REQUIRED WORK
Please write out all of the entries exactly as they appear.

Collected data entries
═══
(* ===== verification/TorrentFile.v ===== *)
(** * Torrent files

    The bencoded form of the metadata: the [ToBencode] and [FromBencode] parts
    of src/src/torrent/mod.rs, reading and writing torrent files, and the
    errors of src/src/error.rs that come up there. *)

From S2P Require Import Prelude Crates Strings Bencode BencodeText Util MetaInfo DiskError Events.
Local Open Scope Z_scope.

(** ** Encoding *)

#[export] Instance String_ToBencode : ToBencode string := {| MAX_DEPTH := 0; encode := BStr |}.

Definition encode_strings (l : list string) : bvalue := BList (BStr <$> l).

Definition DhtNode_encode (n : DhtNode) : bvalue := BList [BStr (host n); BInt (port n)].
#[export] Instance DhtNode_ToBencode : ToBencode DhtNode :=
  {| MAX_DEPTH := 1; encode := DhtNode_encode |}.

Definition SubFileInfo_encode (f : SubFileInfo) : bvalue :=
  BDict [(bytes_of "length", BInt (sub_length f)); (bytes_of "path", encode_strings (paths f))].
#[export] Instance SubFileInfo_ToBencode : ToBencode SubFileInfo :=
  {| MAX_DEPTH := 2; encode := SubFileInfo_encode |}.

Definition TorrentInfo_encode (i : TorrentInfo) : bvalue :=
  let content :=
    match content i with
    | Single length => (bytes_of "length", BInt length)
    | Multi files => (bytes_of "files", BList (SubFileInfo_encode <$> files))
    end in
  let data := pieces i ≫= hash in
  BDict [content; (bytes_of "name", BStr (name i)); (bytes_of "piece length", BInt (piece_length i));
         (bytes_of "pieces", BBytes data)].
#[export] Instance TorrentInfo_ToBencode : ToBencode TorrentInfo :=
  {| MAX_DEPTH := 3; encode := TorrentInfo_encode |}.

(** [if let Some(x) = x { e.emit_pair(key, x)? }] *)
Definition emit_some {A} (key : string) (enc : A -> bvalue) (o : option A) :
    list (list byte * bvalue) :=
  match o with Some a => [(bytes_of key, enc a)] | None => [] end.

(** [if !l.is_empty() { e.emit_pair(key, &l)? }] *)
Definition emit_list {A} (key : string) (enc : A -> bvalue) (l : list A) :
    list (list byte * bvalue) :=
  match l with [] => [] | _ => [(bytes_of key, BList (enc <$> l))] end.

Definition MetaInfo_encode {Hasher} (m : MetaInfo Hasher) : bvalue :=
  BDict (emit_some "announce" BStr (announce m) ++
         emit_list "announce list" BStr (announce_list m) ++
         emit_some "comment" BStr (comment m) ++
         emit_some "creation date" BInt (creation_date m) ++
         emit_some "encoding" BStr (encoding m) ++
         emit_list "httpseeds" BStr (httpseeds m) ++
         emit_list "nodes" DhtNode_encode (nodes m) ++
         emit_list "url-list" BStr (webseeds m) ++
         [(bytes_of "info", TorrentInfo_encode (info m))]).
#[export] Instance MetaInfo_ToBencode {Hasher} : ToBencode (MetaInfo Hasher) :=
  {| MAX_DEPTH := 3; encode := MetaInfo_encode |}.

(** ** Errors of the crate *)

Inductive Error (Hasher DecodingError EncodingError : Type) :=
| BendecodingError (err : DecodingError)
| BencodingError (err : EncodingError)
| E_Io (err : io_error)
| E_Torrent (err : TorrentError Hasher)
| E_Message (msg : string).
Arguments BendecodingError {Hasher DecodingError EncodingError}.
Arguments BencodingError {Hasher DecodingError EncodingError}.
Arguments E_Io {Hasher DecodingError EncodingError}.
Arguments E_Torrent {Hasher DecodingError EncodingError}.
Arguments E_Message {Hasher DecodingError EncodingError}.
═══
OUTPUT BELOW
(* ===== verification/TorrentFile.v ===== *)
(** * Torrent files

    The bencoded form of the metadata: the [ToBencode] and [FromBencode] parts
    of src/src/torrent/mod.rs, reading and writing torrent files, and the
    errors of src/src/error.rs that come up there. *)

From S2P Require Import Prelude Crates Strings Bencode BencodeText Util MetaInfo DiskError Events.
Local Open Scope Z_scope.

(** ** Encoding *)

#[export] Instance String_ToBencode : ToBencode string := {| MAX_DEPTH := 0; encode := BStr |}.

Definition encode_strings (l : list string) : bvalue := BList (BStr <$> l).

Definition DhtNode_encode (n : DhtNode) : bvalue := BList [BStr (host n); BInt (port n)].
#[export] Instance DhtNode_ToBencode : ToBencode DhtNode :=
  {| MAX_DEPTH := 1; encode := DhtNode_encode |}.

Definition SubFileInfo_encode (f : SubFileInfo) : bvalue :=
  BDict [(bytes_of "length", BInt (sub_length f)); (bytes_of "path", encode_strings (paths f))].
#[export] Instance SubFileInfo_ToBencode : ToBencode SubFileInfo :=
  {| MAX_DEPTH := 2; encode := SubFileInfo_encode |}.

Definition TorrentInfo_encode (i : TorrentInfo) : bvalue :=
  let content :=
    match content i with
    | Single length => (bytes_of "length", BInt length)
    | Multi files => (bytes_of "files", BList (SubFileInfo_encode <$> files))
    end in
  let data := pieces i ≫= hash in
  BDict [content; (bytes_of "name", BStr (name i)); (bytes_of "piece length", BInt (piece_length i));
         (bytes_of "pieces", BBytes data)].
#[export] Instance TorrentInfo_ToBencode : ToBencode TorrentInfo :=
  {| MAX_DEPTH := 3; encode := TorrentInfo_encode |}.

(** [if let Some(x) = x { e.emit_pair(key, x)? }] *)
Definition emit_some {A} (key : string) (enc : A -> bvalue) (o : option A) :
    list (list byte * bvalue) :=
  match o with Some a => [(bytes_of key, enc a)] | None => [] end.

(** [if !l.is_empty() { e.emit_pair(key, &l)? }] *)
Definition emit_list {A} (key : string) (enc : A -> bvalue) (l : list A) :
    list (list byte * bvalue) :=
  match l with [] => [] | _ => [(bytes_of key, BList (enc <$> l))] end.

Definition MetaInfo_encode {Hasher} (m : MetaInfo Hasher) : bvalue :=
  BDict (emit_some "announce" BStr (announce m) ++
         emit_list "announce list" BStr (announce_list m) ++
         emit_some "comment" BStr (comment m) ++
         emit_some "creation date" BInt (creation_date m) ++
         emit_some "encoding" BStr (encoding m) ++
         emit_list "httpseeds" BStr (httpseeds m) ++
         emit_list "nodes" DhtNode_encode (nodes m) ++
         emit_list "url-list" BStr (webseeds m) ++
         [(bytes_of "info", TorrentInfo_encode (info m))]).
#[export] Instance MetaInfo_ToBencode {Hasher} : ToBencode (MetaInfo Hasher) :=
  {| MAX_DEPTH := 3; encode := MetaInfo_encode |}.

(** ** Errors of the crate *)

Inductive Error (Hasher DecodingError EncodingError : Type) :=
| BendecodingError (err : DecodingError)
| BencodingError (err : EncodingError)
| E_Io (err : io_error)
| E_Torrent (err : TorrentError Hasher)
| E_Message (msg : string).
Arguments BendecodingError {Hasher DecodingError EncodingError}.
Arguments BencodingError {Hasher DecodingError EncodingError}.
Arguments E_Io {Hasher DecodingError EncodingError}.
Arguments E_Torrent {Hasher DecodingError EncodingError}.
Arguments E_Message {Hasher DecodingError EncodingError}.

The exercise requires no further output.